How Scottie Scheffler Obliterated the British Open

Scottie Scheffler ran away with the British Open at 17-under par to win by four strokes.

Playing with Scottie Scheffler in the final group on Saturday, English golfer Matthew Fitzpatrick had an up-close look at why everyone’s efforts to chase him down at the British Open would be utterly and completely futile.

“His putting is night and day,” Fitzpatrick said. “That’s obviously the difference that’s taken him to this unbeatable run.”

Ever since Scheffler ascended to his position as the best golfer on the planet, putting had been his lone bugaboo. Every other part of his game was consistently excellent, but whenever he stepped onto the green, he suddenly became fallible.

Usually when he lost, it wasn’t hard to pinpoint why.

But over the course of the last year, Scheffler has made a series of adjustments that have turned his one weakness into a bona fide asset. And now he has the Claret Jug to prove it.

Capped by a final round that was more of a coronation than a competition, Scheffler ran away with the British Open at 17-under par, four strokes ahead of fellow American Harris English. The victory at Royal Portrush in Northern Ireland marked his first Open Championship, his second major of the season and the fourth of his career.

Scheffler holes his birdie putt on the 1st hole during the final round.

Altogether it marks the most dominant spell of golf since Tiger Woods was in his prime. Scheffler’s wins at the British and the PGA Championship earlier this year mean that the U.S. Open is now the only major missing from the 29-year-old’s résumé—and at this point, it seems more like a matter of when, not if, he will take one home.

Scheffler has never looked more unstoppable than he did this weekend, when he didn’t merely notch his first win on a links course, but did so by absolutely obliterating the field.
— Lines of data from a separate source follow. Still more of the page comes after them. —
Lemma fwd_only_exact o x s :
  var_ok x -> zero_beyond (grad_forward_current_id s) x ->
  exists r,
    fwd_only_op o x s = Ok (r, s) /\
    value r = only_fvalue o (value x) /\
    var_ok r /\
    zero_beyond (grad_forward_current_id s) r /\
    forall m, m < grad_forward_current_id s -> m < GRAD_FORWARD_TAPE_SIZE ->
      derivative_at r m = only_fentry o (value x) (derivative_at x m).
Proof.
  intros Hx Hz. destruct o as [c|c| | |e]; simpl.
  - rewrite grad_forward_add_c_run by assumption.
    eexists. split; [reflexivity|]. simpl. repeat split; auto.
  - rewrite grad_forward_mul_c_run.
    eexists. split; [reflexivity|]. simpl. repeat split.
    + apply fill_length.
    + apply zero_beyond_result.
    + intros m H1 H2.
      now apply derivative_at_result_below.
  - unfold grad_forward_tan.
    change (grad_forward_sin x) with (fwd_unop OSin x).
    rewrite (bind_ok _ _ _ (fwd_unop_exact OSin x s)).
    change (grad_forward_cos x) with (fwd_unop OCos x).
    rewrite (bind_ok _ _ _ (fwd_unop_exact OCos x s)).
    change grad_forward_div with (fwd_binop ODiv).
    rewrite fwd_binop_exact.
    eexists. split; [reflexivity|]. repeat split.
    + apply var_ok_result.
    + apply zero_beyond_result.
    + intros m H1 H2. rewrite derivative_at_result_below by assumption.
      now rewrite !derivative_at_result_below by assumption.
  - rewrite grad_forward_sqrt_run.
    eexists. split; [reflexivity|]. simpl. repeat split.
    + apply fill_length.
    + apply zero_beyond_result.
    + intros m H1 H2.
      now apply derivative_at_result_below.
  - rewrite grad_forward_pow_run.
    eexists. split; [reflexivity|]. simpl. repeat split.
    + apply fill_length.
    + apply zero_beyond_result.
    + intros m H1 H2.
      now apply derivative_at_result_below.
Qed.

End ForwardClosed.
And the scariest part for everyone attempting to keep up with him is that the key to his runaway victory was his handiwork on the greens.

By the end, the advanced metrics showed that Scheffler had gained nearly nine strokes on the field through his putting. And it wasn’t long ago that such a showing would have been out of the question.

Back in 2023, Scheffler ranked 162nd out of 193 players on the PGA Tour in putting, with the numbers showing that he was giving away nearly a third of a stroke per round compared with the average putting performance.

At some tournaments, his yips on the green were even worse than that—costing him wins and millions of dollars. In other instances, the rest of his game was so dominant that it didn’t matter. When he won his first Masters in 2022, Scheffler four-putted on the final hole. He still won by three.

But last year, Scheffler started overhauling his approach on the greens. He switched from a blade-style putter to a mallet. More recently, he also adopted the trendy claw grip, where players place their dominant hand on the side of the grip, almost as if they’re holding a pencil.

Those changes raised his game to a new level. Last season, Scheffler’s putting improved to just above average. This year, he has grown into one of the best putters on Tour, entering the week 22nd in strokes gained putting.

That improvement was never more obvious than at this British Open.

The advanced metrics showed that Scheffler had gained nearly nine strokes on the field through his putting.

Scheffler made that clear beginning early on Thursday, when he carded his first birdie of the tournament on the par-3 third hole with an 18-footer. That set the tone for a week in which he was steady on his short putts, and even managed to sink some longer ones. When he took the lead with a second-round 64, he holed birdies from 34, 17 and 15 feet away.

Yet the real reason nobody had a prayer of catching him wasn’t the ones he nailed to go further and further into the red. It was the putts he made to avoid giving strokes back.

Early in Scheffler’s final round, he was in a pair of dicey situations when his putter saved him. On back-to-back holes on the front nine, he rolled in par putts from 16 feet and 15 feet to keep his scorecard clean.

That was part of a 32-hole stretch from Friday to Sunday when he didn’t card a single bogey. When it finally snapped that on the eighth hole in the final round, it was actually a double bogey after another part of his game surprisingly failed him: his drive landed him in a pot bunker, and his first attempt to get out caught the lip.

But he bounced back with a birdie on the next hole, and the only question on the back nine was how much he would win by. Once he reached the final green, there was no pressure on his final putt of the tournament, a tap-in for par.

Like almost every other effort this week, it dropped straight into the hole.